The year was 1991, and as historic as it was for Key Biscayne’s incorporation into Miami-Dade County, it was also the year the Florida Marlins baseball team was born, the he year Dan Marino became the highest paid player in the NFL ($ 23 million for five years) and the year that the world’s first and only global website was published.

Thirty years ago, it might not seem so far off in the grand scheme of things, but for the people of Key Biscayne, celebrating their own independence on this Pearl Anniversary is something they can be proud of, even if it is. it took a bit of coaxing at first.

“It’s really hard to imagine where we would be today without incorporation,” said Betty Sime Conroy, a driving force to help influence the vote in that direction and a resident since 1963 (“when you left your doors unlocked and your keys in the car ”).

“It’s so hard to imagine for our new residents; with progress there will always be problems but overall the improvements have been tremendous, ”she said. “You could see real estate values ​​go up. We had so much to offer. Just the dog park alone (brought) people from the Key.

In 1991, the island literally broke new ground. The area was incorporated as a new municipality – the first new city in Miami-Dade County in over 50 years.

Famous faces of this movement included Sime Conroy (pronounced SIMM) and Eugene Stearns; Roberto Cambo and Ed Sawyer; Gary Gross; the first mayor, Rafael Conte; and the founding members of the village council of Clifford Brody, Mortimer Fried, Michael Hill, Luis Lauredo, Joe Rasco and Raymond Sullivan.

But it was Sime Conroy and his friend, environmentalist Mabel Miller, who got the ball rolling when they tried to stop a county-ordered bulldozer from cutting down the beautiful trees in Crandon Park to make a pedestrian crossing tunnel to the tennis stadium. It was even reported that Sime Conroy was standing in front of the bulldozer at one point, daring it to continue – although that may be an exaggerated media tradition, she said with a laugh.

Today, the Mabel Miller Walking Trail on Virginia Key honors Miller’s environmental legacy.

“Even if they had their permits and we could go to jail (…)

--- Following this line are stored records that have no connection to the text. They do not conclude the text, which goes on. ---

(** [for x in l: body x] *)
Fixpoint for_each {S A} (l : list A) (body : A -> M S unit) : M S unit :=
  match l with
  | [] => ret tt
  | x :: rest => body x ;; for_each rest body
  end.

(** Python truthiness of the values the code tests. *)
Definition truthy_str (s : string) : bool :=
  match s with EmptyString => false | _ => true end.

Definition truthy_opt_str (o : option string) : bool :=
  match o with Some s => truthy_str s | None => false end.

Definition truthy_opt_list {A} (o : option (list A)) : bool :=
  match o with Some (_ :: _) => true | _ => false end.

Definition is_some {A} (o : option A) : bool :=
  match o with Some _ => true | None => false end.

(** [range(n)] for a Python integer [n]: empty when [n <= 0]. *)
Definition py_range (n : Z) : list Z :=
  map Z.of_nat (seq 0 (Z.to_nat n)).

(** [a / b] on Python integers (true division).  The quotient is kept as an
    exact rational; the floating-point value Python holds is its rounding. *)
Definition py_truediv (a b : Z) : result Q :=
  if b =? 0 then Raise (ZeroDivisionError "division by zero")
  else Ok (inject_Z a / inject_Z b)%Q.

(** [l[0]] and [l[-1]] on a list. *)
Definition py_first {A} (l : list A) : result A :=
  match l with
  | x :: _ => Ok x
  | [] => Raise (IndexError "list index out of range")
  end.

Definition py_last {A} (l : list A) : result A :=
  match rev l with
  | x :: _ => Ok x
  | [] => Raise (IndexError "list index out of range")
  end.

(** [name in l] on a list of strings. *)
Definition str_in (name : string) (l : list string) : bool :=
  existsb (String.eqb name) l.

(** [name_format.format(idx=i)]: every replacement field [{idx}] of the
    template is replaced by the decimal writing of [i].  The weight-name
    templates of an architecture use no other field. *)
Definition str_of_Z (z : Z) : string := NilZero.string_of_int (Z.to_int z).

Definition idx_field : string := "{idx}".

(** [skip] counts the characters of a field still to be passed over. *)
Fixpoint format_from (skip : nat) (fmt : string) (idx : Z) : string :=
  match fmt with
  | EmptyString => EmptyString
  | String c rest =>
      match skip with
      | S m => format_from m rest idx
      | O =>
          if String.prefix idx_field fmt
          then (str_of_Z idx ++ format_from 4 rest idx)%string
          else String c (format_from 0 rest idx)
      end
  end.

Definition format_idx (fmt : string) (idx : Z) : string :=
  format_from 0 fmt idx.

(** [dict(zip(keys, values))] and [d[k] = v]: a dictionary keeps the position
    of the first insertion of a key and the value of the last one. *)
Section Dict.
Variables K V : Type.
Variable eqb : K -> K -> bool.

Fixpoint dict_set (d : list (K * V)) (k : K) (v : V) : list (K * V) :=
  match d with
  | [] => [(k, v)]
  | (k', v') :: rest =>
      if eqb k k' then (k', v) :: rest else (k', v') :: dict_set rest k v
  end.

Definition dict_of (items : list (K * V)) : list (K * V) :=
  fold_left (fun d kv => dict_set d (fst kv) (snd kv)) items [].
End Dict.

Definition opt_eqb {A} (eqb : A -> A -> bool) (a b : option A) : bool :=
  match a, b with
  | Some x, Some y => eqb x y
  | None, None => true
  | _, _ => false
  end.

Definition ModelReference_eqb (a b : ModelReference) : bool :=
  String.eqb (path a) (path b) && opt_eqb String.eqb (lora_path a) (lora_path b).

(* ===================================================================== *)
(** ** The merge configuration ([mergekit/config.py], consumed here) *)
(* ===================================================================== *)

Record InputSliceDefinition := mkInputSliceDefinition {
  model : ModelReference;
  layer_range : Z * Z
}.

Record InputModelDefinition := mkInputModelDefinition {
  input_model : ModelReference;
  input_parameters : list (string * Value)
}.

Record OutputSliceDefinition := mkOutputSliceDefinition {
  sources : list InputSliceDefinition
}.

Record MergeConfiguration := mkMergeConfiguration {
  merge_method : string;
  base_model : option string;
  models : option (list InputModelDefinition);
  slices : option (list OutputSliceDefinition);
  cfg_parameters : list (string * Value);
  dtype : option string
}.

(** Architecture metadata: the weight names of a model family. *)
Record ArchitectureInfo := mkArchitectureInfo {
  pre_weights : list string;
  post_weights : list string;
  layer_weight_formats : list string;
  embed_weights : list string;
  num_layers_config_key : string
}.

Definition list_str_eqb (a b : list string) : bool :=
  if list_eq_dec String.string_dec a b then true else false.

(** [a == b] on architecture infos: field by field. *)
Definition ArchitectureInfo_eqb (a b : ArchitectureInfo) : bool :=
  list_str_eqb (pre_weights a) (pre_weights b)
  && list_str_eqb (post_weights a) (post_weights b)
  && list_str_eqb (layer_weight_formats a) (layer_weight_formats b)
  && list_str_eqb (embed_weights a) (embed_weights b)
  && String.eqb (num_layers_config_key a) (num_layers_config_key b).

(** [class MergeOptions(BaseModel)] with its defaults. *)
Record MergeOptions := mkMergeOptions {
  allow_crimes : bool;
  transformers_cache : option string;
  lora_merge_cache : option string;
  cuda : bool;
  low_cpu_memory : bool;
  out_shard_size : Z;
  copy_tokenizer : bool;
  clone_tensors : bool;
  trust_remote_code : bool;
  random_seed : option Z;
  lazy_unpickle : bool
}.

(** [MergeOptions()]; [parse_kmb("5B")] is five thousand millions. *)
Definition default_MergeOptions : MergeOptions :=
  {| allow_crimes := false;
     transformers_cache := None;
     lora_merge_cache := None;
     cuda := false;
     low_cpu_memory := false;
     out_shard_size := 5000000000;
     copy_tokenizer := true;
     clone_tensors := false;
     trust_remote_code := false;
     random_seed := None;
     lazy_unpickle := false |}.

Definition set_allow_crimes (b : bool) (o : MergeOptions) : MergeOptions :=
  {| allow_crimes := b;
     transformers_cache := transformers_cache o;
     lora_merge_cache := lora_merge_cache o;
     cuda := cuda o;
     low_cpu_memory := low_cpu_memory o;
     out_shard_size := out_shard_size o;
     copy_tokenizer := copy_tokenizer o;
     clone_tensors := clone_tensors o;
     trust_remote_code := trust_remote_code o;
     random_seed := random_seed o;
     lazy_unpickle := lazy_unpickle o |}.

(* ===================================================================== *)
(** ** Tasks ([mergekit/tasks.py], [mergekit/merge_methods]) *)
(* ===================================================================== *)

Record TensorWriterTask := mkTensorWriterTask {
  out_path : string;
  max_shard_size : Z
}.

Record BuildTokenizer := mkBuildTokenizer {
  merge_config : MergeConfiguration;
  bt_trust_remote_code : bool
}.

(** A merge method: one found in the registry under its name, or the
    vocabulary-aligning merge used for embedding weights. *)
Inductive MergeMethod :=
| RegisteredMethod (method_name : string)
| TokenizerPermutationMerge (tokenizer_task : BuildTokenizer).

(** [merge_methods.get(name)] *)
Definition merge_methods_get (method_name : string) : MergeMethod :=
  RegisteredMethod method_name.

Record ParameterDefinition := mkParameterDefinition {
  name : string;
  required : bool;
  default_value : Value
}.

Record GatherTensors := mkGatherTensors {
  tensor_names : list (ModelReference * string);
  gather_dtype : option string
}.

(** The task returned by [method.make_task(...)]: it is determined by the
    method and by the keyword arguments of the call. *)
Record MergeTensorTask := mkMergeTensorTask {
  task_method : MergeMethod;
  output_tensor_name : string;
  tensors : GatherTensors;
  parameters : list (string * Value);
  tensor_parameters : list (ModelReference * list (string * Value));
  task_base_model : option ModelReference
}.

“(Our residents) really didn’t know how the county was treating us,” she said. “Before, there was so much flooding that children used to have boats to go up and down the streets. I called Public Works (Dade County) and asked them what plans they had for us and they said “Nothing”. “

She and others went door-to-door to explain to suspicious residents how incorporation could help them, how taxes would actually be reduced since the city would have its own police and fire departments and, in its own right. turn, the response time would be considerably shortened. They also brought in other city managers to talk to residents.

“There was a lot of fear, so the education process was huge,” said Sime Conroy.

“I remember that the County wanted to put two hotels the size of Fontainebleau, 800 rooms, and other large facilities. The County approved it … there weren’t enough of us voters (to stop it). The only thing that saved us was the recession, ”she said.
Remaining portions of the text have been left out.